What to produce:
Among the entries that follow, find every line with the word "forks" and list it.

Material shown:

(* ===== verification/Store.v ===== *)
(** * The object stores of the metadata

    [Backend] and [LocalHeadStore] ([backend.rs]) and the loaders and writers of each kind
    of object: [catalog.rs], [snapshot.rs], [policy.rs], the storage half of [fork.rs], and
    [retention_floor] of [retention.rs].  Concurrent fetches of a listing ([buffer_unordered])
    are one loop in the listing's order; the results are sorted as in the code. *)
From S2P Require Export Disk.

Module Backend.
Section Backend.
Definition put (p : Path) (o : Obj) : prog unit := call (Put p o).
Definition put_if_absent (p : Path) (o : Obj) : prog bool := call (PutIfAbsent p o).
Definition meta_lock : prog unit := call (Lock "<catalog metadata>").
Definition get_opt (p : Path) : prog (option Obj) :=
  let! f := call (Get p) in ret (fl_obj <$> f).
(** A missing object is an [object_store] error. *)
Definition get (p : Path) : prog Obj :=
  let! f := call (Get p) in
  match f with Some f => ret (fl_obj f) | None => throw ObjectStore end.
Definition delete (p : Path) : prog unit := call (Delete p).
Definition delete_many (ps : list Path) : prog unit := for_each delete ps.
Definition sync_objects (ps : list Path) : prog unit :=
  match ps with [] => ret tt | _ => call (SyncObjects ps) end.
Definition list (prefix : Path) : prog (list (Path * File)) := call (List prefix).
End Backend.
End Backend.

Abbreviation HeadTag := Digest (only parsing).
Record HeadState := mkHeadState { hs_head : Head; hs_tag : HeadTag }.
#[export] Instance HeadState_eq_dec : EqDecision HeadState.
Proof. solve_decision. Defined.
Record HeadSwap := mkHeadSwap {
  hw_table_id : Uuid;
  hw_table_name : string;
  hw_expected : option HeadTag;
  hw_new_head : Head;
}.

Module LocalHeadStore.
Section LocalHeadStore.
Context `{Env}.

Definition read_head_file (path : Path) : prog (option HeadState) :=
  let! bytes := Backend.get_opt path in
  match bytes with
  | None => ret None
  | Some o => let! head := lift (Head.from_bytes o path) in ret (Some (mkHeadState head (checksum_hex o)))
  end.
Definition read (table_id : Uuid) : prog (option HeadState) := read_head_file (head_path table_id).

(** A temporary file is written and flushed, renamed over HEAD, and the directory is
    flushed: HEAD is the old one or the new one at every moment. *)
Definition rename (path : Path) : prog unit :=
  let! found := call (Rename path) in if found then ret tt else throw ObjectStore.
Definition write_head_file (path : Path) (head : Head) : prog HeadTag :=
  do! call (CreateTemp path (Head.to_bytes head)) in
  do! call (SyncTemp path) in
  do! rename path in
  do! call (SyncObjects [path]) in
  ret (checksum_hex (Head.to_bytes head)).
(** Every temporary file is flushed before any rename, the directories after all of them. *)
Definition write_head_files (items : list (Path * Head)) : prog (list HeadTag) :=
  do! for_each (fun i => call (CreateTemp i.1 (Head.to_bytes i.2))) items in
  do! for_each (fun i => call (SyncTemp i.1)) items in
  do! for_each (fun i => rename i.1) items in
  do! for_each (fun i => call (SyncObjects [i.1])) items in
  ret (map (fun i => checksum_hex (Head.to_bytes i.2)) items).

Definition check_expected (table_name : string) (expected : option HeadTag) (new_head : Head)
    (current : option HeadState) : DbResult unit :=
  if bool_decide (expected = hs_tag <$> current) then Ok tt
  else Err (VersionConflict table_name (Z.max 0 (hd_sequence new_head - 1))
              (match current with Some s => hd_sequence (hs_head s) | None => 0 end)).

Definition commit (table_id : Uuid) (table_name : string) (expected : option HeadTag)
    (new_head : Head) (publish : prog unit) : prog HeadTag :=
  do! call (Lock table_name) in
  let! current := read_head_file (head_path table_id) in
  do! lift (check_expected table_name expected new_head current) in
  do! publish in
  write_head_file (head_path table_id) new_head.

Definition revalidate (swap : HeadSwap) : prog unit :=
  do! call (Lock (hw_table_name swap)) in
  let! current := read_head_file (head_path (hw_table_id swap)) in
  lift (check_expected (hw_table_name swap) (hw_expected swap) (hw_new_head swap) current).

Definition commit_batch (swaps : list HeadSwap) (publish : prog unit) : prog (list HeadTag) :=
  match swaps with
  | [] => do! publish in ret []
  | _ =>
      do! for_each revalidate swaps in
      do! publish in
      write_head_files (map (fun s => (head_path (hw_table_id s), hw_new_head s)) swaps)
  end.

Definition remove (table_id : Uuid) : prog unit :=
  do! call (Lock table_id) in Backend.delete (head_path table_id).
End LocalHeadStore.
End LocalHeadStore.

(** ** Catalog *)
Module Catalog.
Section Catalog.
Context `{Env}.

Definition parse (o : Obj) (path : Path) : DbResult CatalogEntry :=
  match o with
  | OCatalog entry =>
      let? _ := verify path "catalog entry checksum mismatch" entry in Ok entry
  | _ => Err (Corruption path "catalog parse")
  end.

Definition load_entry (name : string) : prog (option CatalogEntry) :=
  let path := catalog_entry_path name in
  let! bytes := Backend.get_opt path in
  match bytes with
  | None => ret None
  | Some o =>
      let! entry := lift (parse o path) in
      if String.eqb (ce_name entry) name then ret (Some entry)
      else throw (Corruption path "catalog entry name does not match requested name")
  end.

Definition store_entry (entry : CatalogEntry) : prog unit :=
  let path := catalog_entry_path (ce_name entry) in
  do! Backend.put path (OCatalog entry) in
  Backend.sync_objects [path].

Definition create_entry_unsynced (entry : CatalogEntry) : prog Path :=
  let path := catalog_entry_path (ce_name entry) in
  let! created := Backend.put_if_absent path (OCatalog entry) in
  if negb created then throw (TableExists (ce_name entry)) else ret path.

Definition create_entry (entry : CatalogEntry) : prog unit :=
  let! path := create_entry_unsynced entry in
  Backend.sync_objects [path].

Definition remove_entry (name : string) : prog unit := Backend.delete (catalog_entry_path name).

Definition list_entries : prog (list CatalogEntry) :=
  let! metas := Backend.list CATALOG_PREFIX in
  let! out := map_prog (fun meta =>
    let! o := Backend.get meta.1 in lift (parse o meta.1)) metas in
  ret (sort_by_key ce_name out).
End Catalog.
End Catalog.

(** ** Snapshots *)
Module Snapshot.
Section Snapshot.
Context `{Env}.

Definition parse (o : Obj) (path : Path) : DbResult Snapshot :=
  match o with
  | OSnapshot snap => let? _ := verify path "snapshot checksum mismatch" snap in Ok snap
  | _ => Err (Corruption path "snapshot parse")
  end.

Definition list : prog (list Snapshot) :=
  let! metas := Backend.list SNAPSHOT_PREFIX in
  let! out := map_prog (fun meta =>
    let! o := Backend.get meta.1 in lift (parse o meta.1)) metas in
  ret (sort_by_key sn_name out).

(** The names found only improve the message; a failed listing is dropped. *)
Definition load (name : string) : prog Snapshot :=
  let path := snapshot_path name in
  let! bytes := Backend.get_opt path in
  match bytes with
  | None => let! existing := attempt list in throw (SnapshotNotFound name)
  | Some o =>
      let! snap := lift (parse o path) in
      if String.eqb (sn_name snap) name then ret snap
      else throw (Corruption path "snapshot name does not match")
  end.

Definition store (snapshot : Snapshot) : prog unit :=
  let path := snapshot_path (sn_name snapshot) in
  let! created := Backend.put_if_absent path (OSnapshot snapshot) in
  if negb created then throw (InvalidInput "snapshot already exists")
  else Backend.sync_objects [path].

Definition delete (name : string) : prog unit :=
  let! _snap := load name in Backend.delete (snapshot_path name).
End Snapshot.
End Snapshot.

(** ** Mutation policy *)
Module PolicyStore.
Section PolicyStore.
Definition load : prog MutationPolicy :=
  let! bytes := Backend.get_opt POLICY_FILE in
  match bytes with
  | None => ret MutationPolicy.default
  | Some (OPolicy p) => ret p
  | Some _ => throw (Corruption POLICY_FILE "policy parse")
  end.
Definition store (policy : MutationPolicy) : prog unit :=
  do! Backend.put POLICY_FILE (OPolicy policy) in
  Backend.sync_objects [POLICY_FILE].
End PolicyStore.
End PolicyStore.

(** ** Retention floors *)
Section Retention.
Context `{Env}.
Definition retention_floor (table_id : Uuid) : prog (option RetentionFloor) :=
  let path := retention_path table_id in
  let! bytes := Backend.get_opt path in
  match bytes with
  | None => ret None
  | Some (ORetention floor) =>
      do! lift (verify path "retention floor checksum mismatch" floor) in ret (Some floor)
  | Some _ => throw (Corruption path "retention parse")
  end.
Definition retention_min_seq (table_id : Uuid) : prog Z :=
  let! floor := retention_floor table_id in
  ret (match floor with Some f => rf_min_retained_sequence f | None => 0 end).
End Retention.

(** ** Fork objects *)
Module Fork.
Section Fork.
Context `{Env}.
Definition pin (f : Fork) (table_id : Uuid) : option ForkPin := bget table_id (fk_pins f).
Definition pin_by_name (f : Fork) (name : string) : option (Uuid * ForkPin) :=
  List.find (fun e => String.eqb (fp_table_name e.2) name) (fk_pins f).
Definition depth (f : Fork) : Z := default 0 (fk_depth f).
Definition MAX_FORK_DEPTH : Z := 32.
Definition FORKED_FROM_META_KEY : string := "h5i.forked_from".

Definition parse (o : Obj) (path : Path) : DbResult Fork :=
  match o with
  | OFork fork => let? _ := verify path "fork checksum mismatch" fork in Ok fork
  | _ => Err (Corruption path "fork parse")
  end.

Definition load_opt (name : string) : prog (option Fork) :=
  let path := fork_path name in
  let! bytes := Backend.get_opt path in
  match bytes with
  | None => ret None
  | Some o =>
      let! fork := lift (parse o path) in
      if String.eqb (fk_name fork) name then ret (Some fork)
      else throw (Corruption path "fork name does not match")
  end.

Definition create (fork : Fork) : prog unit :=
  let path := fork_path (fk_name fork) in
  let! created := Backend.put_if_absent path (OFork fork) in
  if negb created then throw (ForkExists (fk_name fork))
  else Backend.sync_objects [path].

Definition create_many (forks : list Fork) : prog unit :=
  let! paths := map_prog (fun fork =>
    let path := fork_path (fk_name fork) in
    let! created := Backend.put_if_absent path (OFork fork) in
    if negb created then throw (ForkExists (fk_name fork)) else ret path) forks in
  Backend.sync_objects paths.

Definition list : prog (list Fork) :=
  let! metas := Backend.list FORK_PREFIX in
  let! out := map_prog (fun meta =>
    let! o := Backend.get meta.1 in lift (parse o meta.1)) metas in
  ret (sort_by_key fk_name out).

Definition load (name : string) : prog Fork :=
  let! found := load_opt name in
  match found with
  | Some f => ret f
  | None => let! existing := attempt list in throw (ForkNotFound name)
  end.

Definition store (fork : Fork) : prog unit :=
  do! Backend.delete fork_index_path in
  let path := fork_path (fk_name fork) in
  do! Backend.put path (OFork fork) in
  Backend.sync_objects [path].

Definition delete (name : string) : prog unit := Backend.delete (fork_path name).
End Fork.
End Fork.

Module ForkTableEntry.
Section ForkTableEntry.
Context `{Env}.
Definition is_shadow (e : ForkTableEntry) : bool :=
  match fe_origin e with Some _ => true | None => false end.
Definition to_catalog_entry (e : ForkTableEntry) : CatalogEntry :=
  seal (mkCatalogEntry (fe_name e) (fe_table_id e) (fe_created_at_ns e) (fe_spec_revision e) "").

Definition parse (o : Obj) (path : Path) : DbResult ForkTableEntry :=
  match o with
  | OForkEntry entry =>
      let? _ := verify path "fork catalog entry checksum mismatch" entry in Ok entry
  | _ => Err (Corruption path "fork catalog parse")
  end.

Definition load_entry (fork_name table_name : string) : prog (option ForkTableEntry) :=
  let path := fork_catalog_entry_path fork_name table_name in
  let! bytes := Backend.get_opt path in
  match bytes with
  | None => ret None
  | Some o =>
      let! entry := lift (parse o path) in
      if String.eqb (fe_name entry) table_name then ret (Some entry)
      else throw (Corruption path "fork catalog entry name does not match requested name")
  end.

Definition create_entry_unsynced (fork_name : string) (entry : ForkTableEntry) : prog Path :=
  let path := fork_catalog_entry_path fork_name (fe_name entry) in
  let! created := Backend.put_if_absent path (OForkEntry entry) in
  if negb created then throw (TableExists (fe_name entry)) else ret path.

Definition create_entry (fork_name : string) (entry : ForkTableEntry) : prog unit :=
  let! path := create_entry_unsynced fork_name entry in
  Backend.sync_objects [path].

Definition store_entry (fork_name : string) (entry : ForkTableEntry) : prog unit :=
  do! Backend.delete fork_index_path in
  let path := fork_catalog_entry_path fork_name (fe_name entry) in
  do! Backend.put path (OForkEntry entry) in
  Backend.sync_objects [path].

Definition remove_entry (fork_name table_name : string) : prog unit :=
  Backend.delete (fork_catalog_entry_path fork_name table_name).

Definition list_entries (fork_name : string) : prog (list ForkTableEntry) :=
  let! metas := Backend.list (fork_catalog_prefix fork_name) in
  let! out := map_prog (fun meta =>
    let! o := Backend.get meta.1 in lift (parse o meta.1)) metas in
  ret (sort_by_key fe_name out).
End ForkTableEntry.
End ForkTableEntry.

Response area:
Definition create_many (forks : list Fork) : prog unit :=
    if negb created then throw (ForkExists (fk_name fork)) else ret path) forks in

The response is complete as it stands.